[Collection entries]
______________________________
Lemma repeated_votes_count_once_witness :
  exists issue' : Issue.t,
    IssueController.Issue_findById
      (Ballot.votes_by (Sample.db Issue.open None) "i1" "u1"
         ["upvote"; "upvote"; "downvote"; "upvote"]) "i1" = Some issue'
    /\ (Z.abs (Issue.voteCount issue'
               - Issue.voteCount (Sample.vpn_issue Issue.open None)) <= 1)%Z.
Proof.
  destruct (repeated_votes_count_once (Sample.db Issue.open None) "i1" "u1"
              ["upvote"; "upvote"; "downvote"; "upvote"]
              (Sample.vpn_issue Issue.open None) eq_refl)
    as (issue' & H1 & H2 & _).
  exists issue'. split; assumption.
Defined.

Section ApiInvariant.
Import IssueController Api.

Variable cast_skill : string -> string.
Variable find_other : DB -> Payload.value -> option string.

Lemma keeps_refl (x : Issue.t) : keeps x x.
Proof. unfold keeps. repeat split; apply incl_refl. Qed.

Lemma keeps_trans (x y z : Issue.t) : keeps x y -> keeps y z -> keeps x z.
Proof.
  intros (H1 & H2 & H3 & H4) (K1 & K2 & K3 & K4). unfold keeps.
  repeat split; try congruence; eapply incl_tran; eassumption.
Qed.

Lemma keeps_save_changes (loaded edited stored : Issue.t) :
  keeps stored (Handshake.save_changes loaded edited stored).
Proof.
  unfold Handshake.save_changes, keeps.
  destruct (Issue.Status_eqb _ _); destruct (bool_decide _); simpl;
    repeat split; apply incl_refl.
Qed.

Lemma handle_small_change (db : DB) (r : request) :
  small_change db (handle cast_skill find_other db r).
Proof.
  destruct r as [id me vt | id me a | now id me sol spent | now req | id me b | id me];
    simpl.
  - unfold voteIssue. destruct (negb _); [now left|].
    destruct (Issue_findById db id) as [issue|] eqn:Hf; [|now left].
    unfold Issue.addUpvote, Issue.addDownvote.
    destruct (Issue.canVote issue me); [|destruct (String.eqb vt "upvote"); now left].
    right; left. destruct (String.eqb vt "upvote"); simpl;
      eexists id, issue, _; (split; [exact Hf|]); (split; [|reflexivity]);
      unfold keeps; simpl; repeat split;
      try apply incl_refl; apply incl_appl, incl_refl.
  - unfold assignIssue. destruct a as [h|]; [|now left].
    destruct (String.eqb h ""); [now left|].
    destruct (Issue_findById db id) as [issue|] eqn:Hf; [|now left].
    destruct (negb _); [now left|].
    destruct (User_findById db h); [|now left]. simpl.
    right; left. eexists id, issue, _. split; [exact Hf|]. split; [|reflexivity].
    unfold keeps. simpl. repeat split; apply incl_refl.
  - unfold resolveIssue. destruct sol as [sol|]; [|now left].
    destruct (String.eqb sol ""); [now left|].
    destruct (Issue_findById db id) as [issue|] eqn:Hf; [|now left].
    destruct (Issue.assignedTo issue); [|now left].
    destruct (negb _); [now left|].
    right; left. exists id, issue, (Issue.resolve now issue me sol spent).
    split; [exact Hf|]. split; [unfold keeps; simpl; repeat split; apply incl_refl|].
    destruct (User_findById _ me); reflexivity.
  - destruct (accept_cases find_other now req db)
      as [-> | (k & issue & edited & _ & Hf & _ & ->)]; [now left|].
    right; left. eexists k, issue, _. split; [exact Hf|]. split; [|reflexivity].
    apply keeps_save_changes.
  - unfold IssueCrud.updateIssue.
    destruct (Issue_findById db id) as [issue|] eqn:Hf; [|now left].
    destruct (negb _); [now left|]. destruct (_ || _); [now left|]. simpl.
    right; left. eexists id, issue, _. split; [exact Hf|]. split; [|reflexivity].
    unfold keeps. simpl. repeat split; apply incl_refl.
  - unfold IssueCrud.deleteIssue.
    destruct (Issue_findById db id) as [issue|] eqn:Hf; [|now left].
    destruct (negb _); [now left|]. simpl. right; right. now exists id.
Qed.
(** * Directed-graph toolkit of [lib/universal/graph.ts]

    A shallow embedding of the depth-first algorithms of the graph library
    (cycle test, cycle records, topological sort, dependency partition) and
    of the PlantUML exporter, with the properties its specification states.

    Conventions of the embedding:
    - [Node] and [NodeID] are the type parameters of the TypeScript
      generics; a [Set<NodeID>] is a [gset NodeID], a [Map<NodeID, number>]
      a [gmap NodeID nat], an [Array<T>] a [list T] whose [push] appends at
      the end;
    - a comparator result is only ever inspected through [=== 0], [< 0] and
      [> 0], it is an integer here;
    - the recursive closure [dagDFS] takes a recursion budget (its call
      depth); [None] means the budget ran out.  Every entry point supplies a
      budget that is proved sufficient. *)

From stdpp Require Import gmap list sets relations strings.
From Stdlib Require Import ZArith Lia.

(** ** Graph model *)

Record Edge (Node : Type) : Type := mkEdge { from : Node; to : Node }.
Arguments mkEdge {Node} _ _.
Arguments from {Node} _.
Arguments to {Node} _.

Record Graph (Node : Type) : Type :=
  mkGraph { nodes : list Node; edges : list (Edge Node) }.
Arguments mkGraph {Node} _ _.
Arguments nodes {Node} _.
Arguments edges {Node} _.

Definition NodeIdentitySupplier (Node NodeID : Type) : Type := Node -> NodeID.
Definition NodeComparator (Node : Type) : Type := Node -> Node -> Z.

(** ** Paths and cycles

    [nodeEdge] is the edge relation on nodes, [idEdge] the one the
    traversals actually follow: on the [NodeID]s of the endpoints. *)

Section Paths.
Context {Node NodeID : Type}.
Variable graph : Graph Node.
Variable identity : NodeIdentitySupplier Node NodeID.

Definition nodeEdge (a b : Node) : Prop :=
  ∃ e, e ∈ edges graph ∧ from e = a ∧ to e = b.

Definition idEdge (x y : NodeID) : Prop :=
  ∃ e, e ∈ edges graph ∧ identity (from e) = x ∧ identity (to e) = y.

Definition hasCycle : Prop := ∃ n, tc nodeEdge n n.
Definition acyclic : Prop := ∀ n, ¬ tc nodeEdge n n.

Definition endpointsInNodes : Prop :=
  ∀ e, e ∈ edges graph → from e ∈ nodes graph ∧ to e ∈ nodes graph.

(** The identities a nested [dagDFS] call can be entered on. *)
Definition targetIds `{Countable NodeID} : gset NodeID :=
  list_to_set (map (fun e => identity (to e)) (edges graph)).

Definition idClosed `{Countable NodeID} (B : gset NodeID) : Prop :=
  ∀ u w, u ∈ B → idEdge u w → w ∈ B.

Definition idNoCycle `{Countable NodeID} (B : gset NodeID) : Prop :=
  ∀ u, u ∈ B → ¬ tc idEdge u u.
End Paths.
Lemma catch_retry (error : js_error) (st : connecting) :
  retryable error = true ->
  catch error st
  = {| service := service st; attempts := S (attempts st);
       lastError := Some error; at_phase := Pausing;
       effects := effects st
                  ++ [ConsoleWarn "Deepgram connection failed, retrying...";
                      SetTimeout 500] |}.
Proof. intros H. unfold catch. rewrite H. reflexivity. Qed.

Lemma catch_final (error : js_error) (st : connecting) :
  retryable error = false ->
  catch error st
  = {| service := service st; attempts := S (attempts st);
       lastError := Some error;
       at_phase :=
         Rejected ("Failed to connect to transcription service: "
                   ++ or_else (message error) (as_string error))%string;
       effects :=
         effects st
         ++ (if onErrorCallback (service st)
             then [ErrorCallback
                     (or_else (message error) "Failed to connect to Deepgram")]
             else []) |}.
Proof. intros H. unfold catch. rewrite H, surface_failure_eq. reflexivity. Qed.

(** *** The invariant of a call *)

Lemma catch_inv (s0 : TranscriptionService) (error : js_error) (st : connecting) :
  connection_attempts (effects st) = S (attempts st) ->
  attempts st < maxAttempts ->
  onErrorCallback (service st) = onErrorCallback s0 ->
  call_inv s0 (catch error st).
Proof.
  intros C A O. unfold call_inv, attempts_inv, thrown_inv.
  destruct (retryable error) eqn:R.
  - rewrite (catch_retry _ _ R). simpl.
    rewrite connection_attempts_app. simpl. unfold maxAttempts in *.
    repeat split; try lia; try assumption; try discriminate.
  - rewrite (catch_final _ _ R). simpl.
    rewrite connection_attempts_app.
    assert (Z0 : connection_attempts
                   (if onErrorCallback (service st)
                    then [ErrorCallback
                            (or_else (message error) "Failed to connect to Deepgram")]
                    else []) = 0)
      by (destruct (onErrorCallback (service st)); reflexivity).
    rewrite Z0. unfold maxAttempts in *.
    repeat split; try lia; try assumption; try discriminate.
    intros msg E. injection E as <-. exists error.
    repeat split. intros Hcb. rewrite O, Hcb.
    apply in_or_app. right. now left.
Qed.

Lemma loop_inv (s0 : TranscriptionService) (live : live_oracle) (st : connecting) :
  connection_attempts (effects st) = attempts st ->
  attempts st <= maxAttempts ->
  onErrorCallback (service st) = onErrorCallback s0 ->
  (1 <= attempts st -> lastError st <> None) ->
  call_inv s0 (loop live st).
Proof.
  intros C A O L. unfold loop.
  destruct (Nat.ltb_spec (attempts st) maxAttempts) as [Lt|Ge].
  - destruct (live (attempts st)) as [error|].
    + apply catch_inv; simpl; [|assumption|assumption].
      rewrite connection_attempts_app, C. simpl. lia.
    + unfold call_inv, attempts_inv, thrown_inv. simpl.
      rewrite connection_attempts_app, C. simpl.
      repeat split; try lia; try assumption; try discriminate.
  - rewrite surface_failure_eq. unfold call_inv, attempts_inv, thrown_inv. simpl.
    rewrite connection_attempts_app.
    assert (Z0 : connection_attempts
                   (if onErrorCallback (service st)
                    then [ErrorCallback
                            (or_else (lastError_message st) "Failed to connect to Deepgram")]
                    else []) = 0)
      by (destruct (onErrorCallback (service st)); reflexivity).
    rewrite Z0. unfold maxAttempts in *.
    repeat split; try lia; try assumption.
    intros msg E. injection E as <-.
    unfold lastError_message, lastError_string.
    destruct (lastError st) as [error|] eqn:LE.
    + exists error. repeat split. intros Hcb. rewrite O, Hcb.
      apply in_or_app. right. now left.
    + elim L; [lia|reflexivity].
Qed.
______________________________
Out of the data above, give again only the lines starting at the one holding "retryable error = false ->" and ending at the one holding "(** *** The invariant of a call *)", unchanged.

  retryable error = false ->
  catch error st
  = {| service := service st; attempts := S (attempts st);
       lastError := Some error;
       at_phase :=
         Rejected ("Failed to connect to transcription service: "
                   ++ or_else (message error) (as_string error))%string;
       effects :=
         effects st
         ++ (if onErrorCallback (service st)
             then [ErrorCallback
                     (or_else (message error) "Failed to connect to Deepgram")]
             else []) |}.
Proof. intros H. unfold catch. rewrite H, surface_failure_eq. reflexivity. Qed.

(** *** The invariant of a call *)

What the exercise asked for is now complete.